Single by Pink

from the album Happy Feet Two
- B-side: "Dinner a La Sven"
- Released: December 2, 2011
- Length: 4:05
- Label: WaterTower
- Songwriters: Pink; Billy Mann;
- Producer: Billy Mann

Pink singles chronology
| "Fuckin' Perfect" (2010) | "Bridge of Light" (2011) | "Blow Me (One Last Kiss)" (2012) |

Music video
- "Bridge of Light" on YouTube

= Bridge of Light (song) =

"Bridge of Light" is a song by American singer-songwriter Pink. It was released on December 2, 2011 by Sony Music.
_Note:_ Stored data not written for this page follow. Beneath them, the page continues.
(** Within the range of time values every date built from fields is valid. *)
Lemma newDate_valid (tza y m dt : Z) :
  -271000 <= y <= 275000 -> 0 <= m <= 12 -> 0 <= dt <= 31 ->
  - msPerDay < tza < msPerDay ->
  exists t, newDate tza (Some y) (Some m) (Some dt) = Some t.
Proof.
  intros Hy Hm Hdt Htz. unfold newDate, TimeClip, UTC.
  set (yr := if (0 <=? y) && (y <=? 99) then 1900 + y else y).
  assert (Hyr : -271000 <= yr <= 275000)
    by (unfold yr; destruct (Z.leb_spec 0 y), (Z.leb_spec y 99); cbn [andb]; lia).
  assert (Hbound : -99800000 <= MakeDay yr m dt <= 99800000).
  { unfold MakeDay.
    assert (Hym : yr <= yr + m / 12 <= yr + 1) by div_lia.
    assert (Hmn : 0 <= m mod 12 <= 11) by div_lia.
    pose proof (DayFromYear_mono (-271000) (yr + m / 12) ltac:(lia)) as H1.
    pose proof (DayFromYear_mono (yr + m / 12) 275001 ltac:(lia)) as H2.
    change (DayFromYear (-271000)) with (-99700245) in H1.
    change (DayFromYear 275001) with 99722525 in H2.
    assert (0 <= monthStart (isLeapYear (yr + m / 12)) (m mod 12) <= 335).
    { destruct (isLeapYear (yr + m / 12));
        destruct (month_cases (m mod 12) Hmn) as
          [->|[->|[->|[->|[->|[->|[->|[->|[->|[->|[->| ->]]]]]]]]]]];
        cbn; lia. }
    lia. }
  replace (Z.abs (MakeDate (MakeDay yr m dt) 0 - tza) <=? 8640000000000000)
    with true by (symmetry; apply Z.leb_le; unfold MakeDate, msPerDay in *; lia).
  eauto.
Qed.

(** East of Greenwich, local midnight falls on the UTC day before. *)
Lemma local_midnight_east_of_utc (tza y mn dt : Z) :
  ~ (0 <= y <= 99) -> -271000 <= y <= 275000 -> 0 <= mn <= 11 -> 0 <= dt <= 31 ->
  0 < tza < msPerDay ->
  exists t, newDate tza (Some y) (Some mn) (Some dt) = Some t /\
            Day t = MakeDay y mn dt - 1.
Proof.
  intros Hy Hrange Hmn Hdt Htz.
  destruct (newDate_valid tza y mn dt) as (t & Ht); try lia.
  exists t. split; [exact Ht|].
  unfold newDate, TimeClip, UTC in Ht.
  replace ((0 <=? y) && (y <=? 99)) with false in Ht by
    (symmetry; apply andb_false_iff;
     destruct (Z.leb_spec 0 y); [right; apply Z.leb_gt; lia|now left]).
  destruct (_ <=? _) in Ht; [|discriminate].
  injection Ht as <-.
  replace (MakeDate (MakeDay y mn dt) 0 - tza)
    with (MakeDate (MakeDay y mn dt - 1) (msPerDay - tza))
    by (unfold MakeDate; lia).
  apply Day_MakeDate. lia.
Qed.

(** ** The years of the bounds of a month *)

Lemma YearFromDay_between (d lo hi : Z) :
  DayFromYear lo <= d < DayFromYear (hi + 1) -> lo <= YearFromDay d <= hi.
Proof.
  intros [Hlo Hhi]. pose proof (YearFromDay_spec d) as [H1 H2].
  split.
  - destruct (Z_lt_le_dec (YearFromDay d) lo) as [H|H]; [|lia].
    pose proof (DayFromYear_mono (YearFromDay d + 1) lo ltac:(lia)). lia.
  - destruct (Z_lt_le_dec hi (YearFromDay d)) as [H|H]; [|lia].
    pose proof (DayFromYear_mono (hi + 1) (YearFromDay d) ltac:(lia)). lia.
Qed.

Lemma monthStart_range (leap : bool) (mn : Z) :
  0 <= mn <= 11 -> 0 <= monthStart leap mn <= 335.
Proof.
  intro H.
  destruct leap;
    destruct (month_cases mn H) as
      [->|[->|[->|[->|[->|[->|[->|[->|[->|[->|[->| ->]]]]]]]]]]];
    cbn; lia.
Qed.

(** The first and the last day of a month are days of its year. *)
Lemma MakeDay_first_within (y mn : Z) :
  0 <= mn <= 11 ->
  DayFromYear y <= MakeDay y mn 1 < DayFromYear (y + 1).
Proof.
  intro Hm. unfold MakeDay.
  replace (mn / 12) with 0 by div_lia.
  replace (mn mod 12) with mn by div_lia.
  rewrite Z.add_0_r.
  pose proof (monthStart_range (isLeapYear y) mn Hm).
  rewrite DayFromYear_succ.
  destruct (isLeapYear_cases y) as [[_ ->]|[_ ->]]; lia.
Qed.

Lemma MakeDay_last_within (y mn : Z) :
  0 <= mn <= 11 ->
  DayFromYear y <= MakeDay y (mn + 1) 0 < DayFromYear (y + 1).
Proof.
  intro Hm. rewrite MakeDay_day_0 by lia.
  replace (mn + 1 - 1) with mn by lia.
  unfold MakeDay.
  replace (mn / 12) with 0 by div_lia.
  replace (mn mod 12) with mn by div_lia.
  rewrite Z.add_0_r, DayFromYear_succ.
  unfold daysInMonth.
  destruct (isLeapYear_cases y) as [[-> ->]|[-> ->]];
    destruct (month_cases mn Hm) as
      [->|[->|[->|[->|[->|[->|[->|[->|[->|[->|[->| ->]]]]]]]]]]];
    cbn; lia.
Qed.

(** Local midnight of a day is, in UTC, that day or the day before. *)
Lemma Day_of_local_midnight (tza d : Z) :
  - msPerDay < tza < msPerDay ->
  d - 1 <= Day (UTC tza (MakeDate d 0)) <= d.
Proof. unfold Day, UTC, MakeDate, msPerDay. intro H. div_lia. Qed.

(** A time value from 1970 to the end of the year 9999 has its year in
    that range, and so has the local date up to a day before 1970. *)
Lemma YearFromTime_of_clock (t : Z) :
  - msPerDay <= t <= 253402300799999 -> 1969 <= YearFromTime t <= 9999.
Proof.
  intro H. unfold YearFromTime. apply YearFromDay_between.
  change (DayFromYear 1969) with (-365).
  change (DayFromYear (9999 + 1)) with 2932897.
  unfold Day, msPerDay in *. div_lia.
Qed.

(** The two bounds of a month of the years 0 to 9999 (a year below 100
    is read as a year of the twentieth century) are valid dates, and their
    dates in UTC are of the years 0001 to 9999. *)
Lemma month_bounds_in_range (tza year mn : Z) :
  0 <= year <= 9999 -> 0 <= mn <= 11 -> - msPerDay < tza < msPerDay ->
  exists t1 t2,
    newDate tza (Some year) (Some mn) (Some 1) = Some t1 /\
    newDate tza (Some year) (Some (mn + 1)) (Some 0) = Some t2 /\
    1 <= YearFromTime t1 <= 9999 /\ 1 <= YearFromTime t2 <= 9999.
Proof.
  intros Hy Hm Htz. unfold newDate.
  set (yr := if (0 <=? year) && (year <=? 99) then 1900 + year else year).
  assert (Hyr : 100 <= yr <= 9999)
    by (unfold yr; destruct (Z.leb_spec 0 year), (Z.leb_spec year 99);
        cbn [andb]; lia).
  clearbody yr.
  pose proof (DayFromYear_mono 100 yr ltac:(lia)) as Hlo.
  pose proof (DayFromYear_mono (yr + 1) 10000 ltac:(lia)) as Hhi.
  change (DayFromYear 100) with (-683003) in Hlo.
  change (DayFromYear 10000) with 2932897 in Hhi.
  pose proof (MakeDay_first_within yr mn Hm) as H1.
  pose proof (MakeDay_last_within yr mn Hm) as H2.
  pose proof (Day_of_local_midnight tza (MakeDay yr mn 1) Htz) as D1.
  pose proof (Day_of_local_midnight tza (MakeDay yr (mn + 1) 0) Htz) as D2.
  exists (UTC tza (MakeDate (MakeDay yr mn 1) 0)),
         (UTC tza (MakeDate (MakeDay yr (mn + 1) 0) 0)).
  split; [|split].
  - unfold TimeClip.
    replace (Z.abs (UTC tza (MakeDate (MakeDay yr mn 1) 0)) <=? 8640000000000000)
      with true; [reflexivity|].
    symmetry; apply Z.leb_le; unfold UTC, MakeDate, msPerDay in *; lia.
  - unfold TimeClip.
    replace (Z.abs (UTC tza (MakeDate (MakeDay yr (mn + 1) 0) 0))
             <=? 8640000000000000)
      with true; [reflexivity|].
    symmetry; apply Z.leb_le; unfold UTC, MakeDate, msPerDay in *; lia.
  - unfold YearFromTime. split; apply YearFromDay_between;
      change (DayFromYear 1) with (-719162);
      change (DayFromYear (9999 + 1)) with 2932897; lia.
Qed.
The song was written by Pink and long-time collaborator Billy Mann and serves as the theme song to the 2011 film Happy Feet Two. The song was a moderate success and became a top 10 hit in Austria, Germany, and Switzerland but failed to chart high in other countries due to minimal promotion.

==Composition==
This song is written in F major, but in the last chorus, the key goes up to G major.

==Track listing==
CD single and digital download
1. "Bridge of Light" (Pink featuring Happy Feet Two Chorus) – 4:06
2. "Dinner a La Sven" (Sydney Scoring Orchestra, Fiona Ziegler, Sun Yi and Cantillation Choir) – 3:34

==Charts==

| Chart (2011) | Peak position |
|---|---|
| Australia (ARIA) | 26 |
| Austria (Ö3 Austria Top 40) | 7 |
| Belgium (Ultratip Bubbling Under Flanders) | 3 |
| Germany (GfK) | 8 |
| Germany Airplay (BVMI) | 2 |
| Switzerland (Schweizer Hitparade) | 8 |

==Certifications==

| Region | Certification | Certified units/sales |
| Australia (ARIA) | Platinum | 70,000^{‡} |
| Germany (BVMI) | Gold | 150,000^{^} |
^{^} Shipments figures based on certification alone. ^{‡} Sales+streaming figures based on certification alone.